Tenth in a series beginning with Art in the family.

We must now try to draw a few of these strands together. Last time we applied the essentially Darwinian paradigm of selection and survival to works of art, and found it made a kind of sense.

In fact I think it makes sense in a fairly broad and transparent way. There is certainly variation going on, and replication; and competition, selection and survival. We now need to dig a bit deeper into what kind of selection we are dealing with.

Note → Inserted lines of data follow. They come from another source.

(* ===== verification/BroadcastJoin.v ===== *)
(** * Broadcast hash joins

    native-engine/datafusion-ext-plans/src/joins/bhj/full_join.rs and
    semi_join.rs, the [JoinHashMap] half of joins/join_hash_map.rs, and the driver
    [execute_join_with_map] of broadcast_join_exec.rs.  Sending a batch appends
    it to the output; timers and metrics are left out.  Key columns are arrays, hashed and
    compared as JoinKeys says; evaluating the key expressions belongs to DataFusion and is
    an argument. *)

From S2P Require Import Prelude MachineInt Arrow ArrowRef BatchSerde HashArrays JoinHashMap Joins EqComparator JoinKeys.

Inductive ProbeSide := L | R.

Section Bhj.
Context {V : Type} (null : V) `{Ops : ArrowOps} (fold_hash : list Z → Z → Z).

Local Abbreviation KeyColumn := Arrow.Array.

(** ** JoinHashMap *)

Record JoinHashMap := mkMap {
  data_batch : RecordBatch (V := V); key_columns : list KeyColumn; table : Table }.

Definition create_from_key_columns (n : nat) (cols : list KeyColumn) : Result Table :=
  _ ← rassert (bool_decide (Z.of_nat n < 1073741824)%Z);
  hashes ← join_create_hashes fold_hash n cols;
  create_from_key_columns_and_hashes n (key_is_valid cols) hashes.

Definition create_from_data_batch (data : RecordBatch (V := V))
    (key_exprs : RecordBatch (V := V) → Result (list KeyColumn)) : Result JoinHashMap :=
  cols ← key_exprs data;
  t ← create_from_key_columns (num_rows data) cols;
  Ok (mkMap data cols t).

Definition is_all_nulls (m : JoinHashMap) : bool := bool_decide (num_valid_items (table m) = 0).

Record JoinParams := mkJoinParams {
  left_schema : nat; right_schema : nat; output_schema : nat;
  left_keys : RecordBatch (V := V) → Result (list KeyColumn);
  right_keys : RecordBatch (V := V) → Result (list KeyColumn);
  projection : JoinProjection;
  join_filter : option (JoinFilter (V := V));
  batch_size : nat;
  is_null_aware_anti_join : bool }.

(** What both joiners do first with a probed batch: keys, hashes, the comparator of keys,
    lookups. *)
Definition create_probed_key_columns (jp : JoinParams) (s : ProbeSide)
    (probed_batch : RecordBatch (V := V)) : Result (list KeyColumn) :=
  match s with L => left_keys jp probed_batch | R => right_keys jp probed_batch end.

(** Only the rows with a valid key are looked up. *)
Definition lookup_probed (m : JoinHashMap) (cols : list KeyColumn) (hashes : list Z) : Result (list MapValue) :=
  lookup_many (table m) (snd <$> filter (λ x, key_is_valid cols x.1 = true) (enumerate hashes)).

Definition project_probe (jp : JoinParams) (s : ProbeSide) (cols : list (list V)) :=
  match s with L => project_left (projection jp) cols | R => project_right (projection jp) cols end.
Definition project_build (jp : JoinParams) (s : ProbeSide) (cols : list (list V)) :=
  match s with L => project_right (projection jp) cols | R => project_left (projection jp) cols end.

(** ** FullJoiner: inner and outer joins *)

Record JoinerParams := mkJoinerParams {
  probe_side : ProbeSide; probe_side_outer : bool; build_side_outer : bool }.

Definition LEFT_PROBED_INNER := mkJoinerParams L false false.
Definition LEFT_PROBED_LEFT := mkJoinerParams L true false.
Definition LEFT_PROBED_RIGHT := mkJoinerParams L false true.
Definition LEFT_PROBED_OUTER := mkJoinerParams L true true.
Definition RIGHT_PROBED_INNER := mkJoinerParams R false false.
Definition RIGHT_PROBED_LEFT := mkJoinerParams R false true.
Definition RIGHT_PROBED_RIGHT := mkJoinerParams R true false.
Definition RIGHT_PROBED_OUTER := mkJoinerParams R true true.

Record FullJoiner := mkJoiner {
  map_joined : list bool; output : list (RecordBatch (V := V)); output_rows : nat }.

Definition full_new (m : JoinHashMap) : FullJoiner :=
  mkJoiner (replicate (num_rows (data_batch m)) false) [] 0.

Definition flush (P : JoinerParams) (jp : JoinParams) (st : FullJoiner)
    (probe_cols build_cols : list (list V)) (n : nat) : Result FullJoiner :=
  b ← try_new_batch (output_schema jp)
    (match probe_side P with L => probe_cols ++ build_cols | R => build_cols ++ probe_cols end) n;
  Ok (mkJoiner (map_joined st) (output st ++ [b]) (output_rows st + num_rows b)).

(** "fast path for the case where every probed records have 1-to-1 joined" *)
Definition gather_probe (cols : list (list V)) (n : nat) (indices : list nat)
    : Result (list (list V)) :=
  if decide (indices = seq 0 n) then Ok cols else take_cols null cols (Some <$> indices).

(** [for idx in build_indices.iter().flatten() { map_joined.set(idx, true) }] *)
Definition set_joined (joined : list bool) (indices : list (option nat)) : Result (list bool) :=
  rfoldM (λ joined i, match i with Some i => set_index joined i true | None => Ok joined end)
    joined indices.

Definition flush_hash_joined (P : JoinerParams) (jp : JoinParams) (m : JoinHashMap)
    (st : FullJoiner) (probed_batch : RecordBatch (V := V))
    (probe_indices inner_indices : list nat) (outer_indices : list (option nat))
    : Result FullJoiner :=
  let build_indices := if probe_side_outer P then outer_indices else Some <$> inner_indices in
  let n := length probe_indices in
  _ ← rassert (bool_decide (length probe_indices = length build_indices));
  match join_filter jp with
  | Some f =>
    if probe_side_outer P || build_side_outer P
    then Err (Execution "join filter is only supported for inner hash join")
    else
      pcols ← gather_probe (columns probed_batch) (num_rows probed_batch) probe_indices;
      bcols ← take_cols null (columns (data_batch m)) build_indices;
      let '(left_cols, right_cols) :=
        match probe_side P with L => (pcols, bcols) | R => (bcols, pcols) end in
      selected ← filter_evaluate f left_cols right_cols n;
      let n := length (filter (λ b, b = Some true) selected) in
      let left_cols := filter_col selected <$> left_cols in
      let right_cols := filter_col selected <$> right_cols in
      let '(pcols, bcols) :=
        match probe_side P with L => (left_cols, right_cols) | R => (right_cols, left_cols) end in
      pcols ← project_probe jp (probe_side P) pcols;
      bcols ← project_build jp (probe_side P) bcols;
      flush P jp st pcols bcols n
  | None =>
    pprojected ← project_probe jp (probe_side P) (columns probed_batch);
    mprojected ← project_build jp (probe_side P) (columns (data_batch m));
    pcols ← gather_probe pprojected (num_rows probed_batch) probe_indices;
    joined ← (if build_side_outer P then set_joined (map_joined st) build_indices
              else Ok (map_joined st));
    bcols ← take_cols null mprojected build_indices;
    flush P jp (mkJoiner joined (output st) (output_rows st)) pcols bcols n
  end.

(** The local variables of [join]. *)
Record JoinLoop := mkLoop {
  probe_idx : list nat; inner_idx : list nat; outer_idx : list (option nat);
  hashes_idx : nat; joiner : FullJoiner }.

This is where some of the strands connect. Natural selection is to do with the struggle for survival and replication in nature. Survival in science is to do with selection by empirical evidence: what survives (and is therefore treated as true) is what has so far survived every attempt to falsify. Economic selection is to do with demand: goods and services – and the people and entities who provide them – are selected for survival by being what the market selects against the competition.

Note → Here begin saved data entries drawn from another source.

Lemma has_null_keys_ok : bn ≠ 0 → build_has_null_keys m = has_null_keys.
Proof using bk_ok.
  clear not_empty. intros Hbn. unfold build_has_null_keys, has_null_keys. cbn [data_batch key_columns]. rewrite decide_False by done.
  apply eq_true_iff_eq. rewrite !existsb_exists. pose proof (ko_cols _ _ bk_ok) as Hc. split.
  - intros (col & Hcol & Hn%bool_decide_eq_true). unfold null_count in Hn.
    destruct (filter _ (seq 0 (alen col))) as [|j l] eqn:E; [cbn in Hn; lia|].
    assert (j ∈ filter (λ i, null_at (nulls_of col) i = true) (seq 0 (alen col))) as [Hj Hs]%list_elem_of_filter by (rewrite E; by left).
    rewrite Forall_forall in Hc. destruct (Hc col) as (_ & _ & Hl); [by apply list_elem_of_In|]. rewrite Hl in Hs.
    exists j. split; [by apply list_elem_of_In|]. unfold key_is_valid. apply negb_true_iff, not_true_is_false. rewrite forallb_forall.
    intros Hall. specialize (Hall col Hcol). by rewrite Hj in Hall.
  - intros (j & Hj%list_elem_of_In & Hv%negb_true_iff). unfold key_is_valid in Hv.
    assert (existsb (λ col, null_at (nulls_of col) j) bk = true) as (col & Hcol & Hn)%existsb_exists.
    { clear -Hv. induction bk as [|c cols IH]; [done|]. cbn [forallb existsb] in *. destruct (null_at (nulls_of c) j); [done|]. by apply IH. }
    exists col. split; [done|]. apply bool_decide_eq_true. rewrite Forall_forall in Hc.
    destruct (Hc col) as (_ & _ & Hl); [by apply list_elem_of_In|].
    destruct (decide (null_count col = 0)) as [Hz|]; [|lia]. apply elem_of_seq in Hj. by rewrite (null_count_0 col j Hz) in Hn by lia.
Qed.

(** The condition of the code. *)
Lemma null_aware_ok pk i :
  bool_decide (mode P = Anti) && probe_is_join_side P && (negb (key_is_valid pk i) || build_has_null_keys m)
    && is_null_aware_anti_join jp = null_aware pk i.
Proof using bk_ok not_empty.
  unfold null_aware. destruct null_aware_anti eqn:E; unfold null_aware_anti in E.
  - rewrite has_null_keys_ok, (bool_decide_eq_true_2 (bn ≠ 0)) by (by apply not_empty). apply andb_prop in E as [-> ->]. by rewrite andb_true_r.
  - destruct (bool_decide (mode P = Anti)), (probe_is_join_side P), (is_null_aware_anti_join jp); try done; cbn; by rewrite andb_false_r.
Qed.

Definition row_joined (pk : list KeyColumn) (i : nat) : bool :=
  null_aware pk i || negb (bool_decide (matches pk bk bn i = [])).

(** Matches of two rows that share a build row are the same. *)
Lemma matches_same pk pk' i i' j :
  same_types pk bk → same_types pk' bk →
  j ∈ matches pk bk bn i → j ∈ matches pk' bk bn i' → matches pk bk bn i = matches pk' bk bn i'.
Proof.
  intros Hl Hl' Hj Hj'. unfold BroadcastJoin.matches in *.
  destruct (key_is_valid pk i); [|set_solver]. destruct (key_is_valid pk' i'); [|set_solver].
  apply list_elem_of_filter in Hj as [[_ Hj] _]. apply list_elem_of_filter in Hj' as [[_ Hj'] _].
  apply filter_ext_elem. intros j2 _. by rewrite (keys_match_same fold_hash pk pk' bk i i' j j2).
Qed.

(** The groups of build rows joined so far are match sets. *)
Definition groups_ok (gs : list (list nat)) : Prop :=
  ∀ g, g ∈ gs → ∃ pk i, same_types pk bk ∧ g = matches pk bk bn i.

Lemma matches_bound pk i : Forall (λ j, j < bn) (matches pk bk bn i).
Proof.
  unfold BroadcastJoin.matches. destruct (key_is_valid pk i); [|constructor]. apply Forall_forall.
  intros j [_ Hj%elem_of_seq]%list_elem_of_filter. lia.
Qed.

Lemma join_range_spec gs pk i :
  groups_ok gs → same_types pk bk →
  join_eqs (matches pk bk bn i) (joined_by bn (Some <$> concat gs))
  = Ok (joined_by bn (Some <$> concat (gs ++ [matches pk bk bn i]))).
Proof.
  intros Hgs Hl. rewrite concat_app, fmap_app. cbn [concat]. rewrite app_nil_r.
  pose proof (matches_bound pk i) as Hb. unfold join_eqs.
  destruct (matches pk bk bn i) as [|j ms] eqn:E; [cbn; by rewrite app_nil_r|].
  pose proof (Forall_inv Hb) as Hj. cbn in Hj.
  rewrite (proj2 (index_Ok _ _ (bool_decide (Some j ∈ Some <$> concat gs)))).
  2: { unfold joined_by. by rewrite list_lookup_fmap, lookup_seq_lt. }
  cbn [mbind Result_bind]. case_bool_decide as Hin.
  - f_equal. apply joined_by_ext. intros k. rewrite elem_of_app. split; [by left|].
    intros [?|Hk]; [done|]. apply list_elem_of_fmap in Hin as (j' & [= <-] & Hin).
    apply list_elem_of_In, in_concat in Hin as (g & Hg & Hjg). apply list_elem_of_In in Hg, Hjg.
    destruct (Hgs g Hg) as (pk' & i' & Hl' & ->).
    assert (matches pk' bk bn i' = j :: ms) as Hsame.
    { rewrite <- E. apply (matches_same pk' pk i' i j); [done..|]. rewrite E. by left. }
    apply list_elem_of_fmap in Hk as (k' & [= <-] & Hk). apply list_elem_of_fmap_2.
    apply list_elem_of_In, in_concat. exists (matches pk' bk bn i').
    split; apply list_elem_of_In; [done|]. by rewrite Hsame.
  - assert (∀ mj, (map_joined ← set_index mj j true;
      rfoldM (λ mj i, set_index mj i true) map_joined ms) = set_joined mj (Some <$> (j :: ms))) as ->.
    { intros mj. rewrite <- set_all_joined. done. }
    rewrite (set_joined_by bn); [done|]. apply Forall_fmap. eapply Forall_impl; [exact Hb|]. done.
Qed.

Section OneBatch.
Context (pb : RecordBatch (V := V)) (pk : list KeyColumn).
Hypothesis pok : semi_probed_ok pb pk.
Local Abbreviation n := (num_rows pb).

Definition pj_bits (i : nat) : list bool :=
  (λ k, bool_decide (k < i) && (probe_is_join_side P && row_joined pk k)) <$> seq 0 n.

Only the most naïve Romantic would see no overlap between the market in goods and services in general and the survival prospects of works of art. Artists are human and need to live. But overlap is all it is. Not all goods and services are to do with art, and not every selection of art involves an economic transaction.

With all these Darwinian or quasi-Darwinian processes we have an ‘aggregate state so far’. By this I mean what the overall process has led to and created. In nature, it is the sum-total of evolved species currently in existence, in all their ecologies, food chains, and parasitic, symbiotic and symbiotic relationships. It is both the jungle red in tooth and claw, and a dawn chorus in spring. Tomorrow, a hundred years from now, a thousand or a million years from now it will be something different.

In science it is the sum-total of today’s scientific knowledge, with every theory and hypothesis, every incomplete research project, every yawning gap. By tomorrow it will have changed. Ten years from now it will have changed even more, let alone a hundred years from now.

London Stock Exchange

London Stock Exchange

In economics it is the global market, with all its constituent local markets, current survivors, imminent bankruptcies, cartels, booms and recessions. Tomorrow will be another day – betting on the future is what makes the market.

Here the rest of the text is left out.